● **TASK TO COMPLETE**
Lines to return, exactly: from the line with "Fixpoint replace_loop (fuel" to the line with "Definition Animated_fields : list" in the entries below, both included.

Dataset entries:
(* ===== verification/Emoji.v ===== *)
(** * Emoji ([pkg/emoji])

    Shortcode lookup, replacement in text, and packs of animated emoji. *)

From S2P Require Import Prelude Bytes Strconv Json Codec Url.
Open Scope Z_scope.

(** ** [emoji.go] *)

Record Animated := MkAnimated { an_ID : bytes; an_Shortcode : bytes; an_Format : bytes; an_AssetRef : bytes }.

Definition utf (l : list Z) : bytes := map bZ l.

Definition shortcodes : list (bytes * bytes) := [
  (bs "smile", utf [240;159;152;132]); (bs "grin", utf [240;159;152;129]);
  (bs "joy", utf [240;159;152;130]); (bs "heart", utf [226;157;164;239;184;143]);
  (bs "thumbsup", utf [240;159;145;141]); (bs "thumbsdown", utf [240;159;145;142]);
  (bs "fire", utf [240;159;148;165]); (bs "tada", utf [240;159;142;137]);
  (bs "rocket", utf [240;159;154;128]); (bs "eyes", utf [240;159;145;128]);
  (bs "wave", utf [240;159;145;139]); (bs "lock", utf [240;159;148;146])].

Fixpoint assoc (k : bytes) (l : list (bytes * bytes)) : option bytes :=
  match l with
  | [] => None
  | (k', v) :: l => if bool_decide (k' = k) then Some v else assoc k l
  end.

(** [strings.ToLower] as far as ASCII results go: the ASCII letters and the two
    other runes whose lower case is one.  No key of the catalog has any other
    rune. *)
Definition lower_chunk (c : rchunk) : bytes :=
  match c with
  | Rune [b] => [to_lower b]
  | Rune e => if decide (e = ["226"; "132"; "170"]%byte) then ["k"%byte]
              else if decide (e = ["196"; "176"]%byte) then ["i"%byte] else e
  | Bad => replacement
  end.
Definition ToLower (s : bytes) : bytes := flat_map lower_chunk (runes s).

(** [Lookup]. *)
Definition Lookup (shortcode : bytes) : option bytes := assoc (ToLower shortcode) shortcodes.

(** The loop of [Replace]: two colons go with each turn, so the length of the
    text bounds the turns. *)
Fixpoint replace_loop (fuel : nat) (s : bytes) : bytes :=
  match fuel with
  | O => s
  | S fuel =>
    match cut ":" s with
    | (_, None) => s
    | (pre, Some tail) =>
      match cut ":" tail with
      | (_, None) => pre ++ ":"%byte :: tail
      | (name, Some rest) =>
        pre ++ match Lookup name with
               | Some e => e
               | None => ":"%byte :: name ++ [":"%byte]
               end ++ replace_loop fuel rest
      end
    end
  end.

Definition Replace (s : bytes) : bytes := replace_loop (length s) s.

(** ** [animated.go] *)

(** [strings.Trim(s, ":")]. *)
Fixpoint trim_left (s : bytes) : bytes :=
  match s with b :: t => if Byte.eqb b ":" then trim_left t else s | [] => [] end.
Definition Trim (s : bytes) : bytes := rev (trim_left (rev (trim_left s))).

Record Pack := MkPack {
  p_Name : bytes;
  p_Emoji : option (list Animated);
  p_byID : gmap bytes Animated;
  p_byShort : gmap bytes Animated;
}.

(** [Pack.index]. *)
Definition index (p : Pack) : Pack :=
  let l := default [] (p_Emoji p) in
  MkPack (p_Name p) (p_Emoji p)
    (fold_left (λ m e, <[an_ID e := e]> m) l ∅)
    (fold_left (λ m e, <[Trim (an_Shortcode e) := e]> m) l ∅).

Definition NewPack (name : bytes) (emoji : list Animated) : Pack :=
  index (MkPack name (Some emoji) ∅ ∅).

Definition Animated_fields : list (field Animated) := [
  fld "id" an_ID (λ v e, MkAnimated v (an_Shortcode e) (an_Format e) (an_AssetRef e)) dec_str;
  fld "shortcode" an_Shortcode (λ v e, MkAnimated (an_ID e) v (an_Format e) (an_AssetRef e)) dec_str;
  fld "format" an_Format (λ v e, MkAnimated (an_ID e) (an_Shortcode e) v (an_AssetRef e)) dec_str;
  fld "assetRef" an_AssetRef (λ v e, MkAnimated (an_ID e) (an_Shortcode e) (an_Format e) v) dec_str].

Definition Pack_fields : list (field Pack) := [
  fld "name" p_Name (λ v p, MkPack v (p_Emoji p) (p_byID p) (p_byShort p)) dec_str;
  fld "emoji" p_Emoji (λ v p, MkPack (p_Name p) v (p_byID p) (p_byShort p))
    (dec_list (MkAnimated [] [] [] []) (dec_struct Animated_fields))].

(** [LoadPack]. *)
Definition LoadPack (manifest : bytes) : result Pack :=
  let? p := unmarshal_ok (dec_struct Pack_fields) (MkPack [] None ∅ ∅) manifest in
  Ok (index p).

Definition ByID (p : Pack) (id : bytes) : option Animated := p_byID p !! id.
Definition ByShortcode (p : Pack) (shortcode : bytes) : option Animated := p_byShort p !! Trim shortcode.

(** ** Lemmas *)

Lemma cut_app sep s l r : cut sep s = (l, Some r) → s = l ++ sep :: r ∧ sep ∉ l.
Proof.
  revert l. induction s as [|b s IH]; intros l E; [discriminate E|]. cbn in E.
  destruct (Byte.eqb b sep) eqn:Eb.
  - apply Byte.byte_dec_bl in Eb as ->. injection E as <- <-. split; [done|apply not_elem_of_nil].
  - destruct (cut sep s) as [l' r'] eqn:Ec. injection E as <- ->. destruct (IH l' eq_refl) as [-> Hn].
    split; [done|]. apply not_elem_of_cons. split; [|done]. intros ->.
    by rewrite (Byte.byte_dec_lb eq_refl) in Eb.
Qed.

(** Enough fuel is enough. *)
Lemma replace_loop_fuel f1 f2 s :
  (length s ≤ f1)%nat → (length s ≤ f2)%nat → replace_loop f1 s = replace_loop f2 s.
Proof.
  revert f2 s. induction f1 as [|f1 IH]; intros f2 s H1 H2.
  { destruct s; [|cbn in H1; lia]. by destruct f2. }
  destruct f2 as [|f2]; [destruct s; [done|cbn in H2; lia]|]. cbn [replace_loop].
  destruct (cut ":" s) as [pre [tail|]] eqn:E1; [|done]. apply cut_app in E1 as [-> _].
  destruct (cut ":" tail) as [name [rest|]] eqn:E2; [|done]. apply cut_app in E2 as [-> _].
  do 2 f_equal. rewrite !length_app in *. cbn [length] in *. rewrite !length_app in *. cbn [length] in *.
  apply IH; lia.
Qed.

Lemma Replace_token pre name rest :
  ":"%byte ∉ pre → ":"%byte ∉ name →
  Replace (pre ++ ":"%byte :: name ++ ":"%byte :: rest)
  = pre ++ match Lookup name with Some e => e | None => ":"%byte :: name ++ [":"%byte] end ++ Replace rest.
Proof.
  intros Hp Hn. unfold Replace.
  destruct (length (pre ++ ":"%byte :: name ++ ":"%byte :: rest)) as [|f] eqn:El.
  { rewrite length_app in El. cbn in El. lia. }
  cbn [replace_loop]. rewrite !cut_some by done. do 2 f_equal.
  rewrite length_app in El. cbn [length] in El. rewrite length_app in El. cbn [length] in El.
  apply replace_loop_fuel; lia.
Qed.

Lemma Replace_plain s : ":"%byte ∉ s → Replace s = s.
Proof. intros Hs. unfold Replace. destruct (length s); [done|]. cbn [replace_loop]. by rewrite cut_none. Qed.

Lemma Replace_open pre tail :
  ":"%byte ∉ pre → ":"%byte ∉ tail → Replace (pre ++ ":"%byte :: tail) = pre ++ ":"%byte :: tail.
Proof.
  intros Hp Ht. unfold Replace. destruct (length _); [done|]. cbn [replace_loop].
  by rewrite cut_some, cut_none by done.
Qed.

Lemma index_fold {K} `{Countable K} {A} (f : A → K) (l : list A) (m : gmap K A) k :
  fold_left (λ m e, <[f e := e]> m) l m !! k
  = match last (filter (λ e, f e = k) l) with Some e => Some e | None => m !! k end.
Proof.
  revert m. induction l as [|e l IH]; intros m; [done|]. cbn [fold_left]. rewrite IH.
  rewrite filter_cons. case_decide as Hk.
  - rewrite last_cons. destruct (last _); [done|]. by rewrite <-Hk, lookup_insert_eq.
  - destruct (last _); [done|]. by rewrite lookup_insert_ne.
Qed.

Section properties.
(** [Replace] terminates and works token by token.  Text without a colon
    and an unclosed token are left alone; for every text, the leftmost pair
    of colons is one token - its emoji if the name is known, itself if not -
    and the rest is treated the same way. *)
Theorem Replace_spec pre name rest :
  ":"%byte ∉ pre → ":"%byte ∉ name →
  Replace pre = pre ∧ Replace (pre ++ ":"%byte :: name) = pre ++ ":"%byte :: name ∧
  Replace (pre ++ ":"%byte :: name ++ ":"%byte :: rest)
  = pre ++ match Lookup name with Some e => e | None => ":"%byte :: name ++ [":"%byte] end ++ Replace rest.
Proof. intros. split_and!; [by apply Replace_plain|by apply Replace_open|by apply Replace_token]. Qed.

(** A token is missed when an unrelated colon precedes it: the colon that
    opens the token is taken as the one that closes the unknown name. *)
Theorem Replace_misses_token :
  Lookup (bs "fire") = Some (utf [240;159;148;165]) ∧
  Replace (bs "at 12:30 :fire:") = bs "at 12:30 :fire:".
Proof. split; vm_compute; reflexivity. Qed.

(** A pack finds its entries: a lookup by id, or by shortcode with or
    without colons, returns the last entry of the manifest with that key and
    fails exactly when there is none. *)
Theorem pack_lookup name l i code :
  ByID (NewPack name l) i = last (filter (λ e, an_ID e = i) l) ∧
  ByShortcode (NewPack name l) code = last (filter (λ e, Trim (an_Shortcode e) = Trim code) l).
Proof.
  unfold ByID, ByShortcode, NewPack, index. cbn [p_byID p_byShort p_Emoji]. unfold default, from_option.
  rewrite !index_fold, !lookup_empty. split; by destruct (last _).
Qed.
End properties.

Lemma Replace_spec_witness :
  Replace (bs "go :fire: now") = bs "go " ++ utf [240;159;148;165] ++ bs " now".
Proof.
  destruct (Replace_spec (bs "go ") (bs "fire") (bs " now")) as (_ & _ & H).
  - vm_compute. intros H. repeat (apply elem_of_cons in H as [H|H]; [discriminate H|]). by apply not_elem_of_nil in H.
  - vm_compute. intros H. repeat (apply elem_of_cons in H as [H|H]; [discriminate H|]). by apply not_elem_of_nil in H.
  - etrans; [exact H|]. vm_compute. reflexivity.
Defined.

● **EXERCISE ANSWER**
Fixpoint replace_loop (fuel : nat) (s : bytes) : bytes :=
  match fuel with
  | O => s
  | S fuel =>
    match cut ":" s with
    | (_, None) => s
    | (pre, Some tail) =>
      match cut ":" tail with
      | (_, None) => pre ++ ":"%byte :: tail
      | (name, Some rest) =>
        pre ++ match Lookup name with
               | Some e => e
               | None => ":"%byte :: name ++ [":"%byte]
               end ++ replace_loop fuel rest
      end
    end
  end.

Definition Replace (s : bytes) : bytes := replace_loop (length s) s.

(** ** [animated.go] *)

(** [strings.Trim(s, ":")]. *)
Fixpoint trim_left (s : bytes) : bytes :=
  match s with b :: t => if Byte.eqb b ":" then trim_left t else s | [] => [] end.
Definition Trim (s : bytes) : bytes := rev (trim_left (rev (trim_left s))).

Record Pack := MkPack {
  p_Name : bytes;
  p_Emoji : option (list Animated);
  p_byID : gmap bytes Animated;
  p_byShort : gmap bytes Animated;
}.

(** [Pack.index]. *)
Definition index (p : Pack) : Pack :=
  let l := default [] (p_Emoji p) in
  MkPack (p_Name p) (p_Emoji p)
    (fold_left (λ m e, <[an_ID e := e]> m) l ∅)
    (fold_left (λ m e, <[Trim (an_Shortcode e) := e]> m) l ∅).

Definition NewPack (name : bytes) (emoji : list Animated) : Pack :=
  index (MkPack name (Some emoji) ∅ ∅).

Definition Animated_fields : list (field Animated) := [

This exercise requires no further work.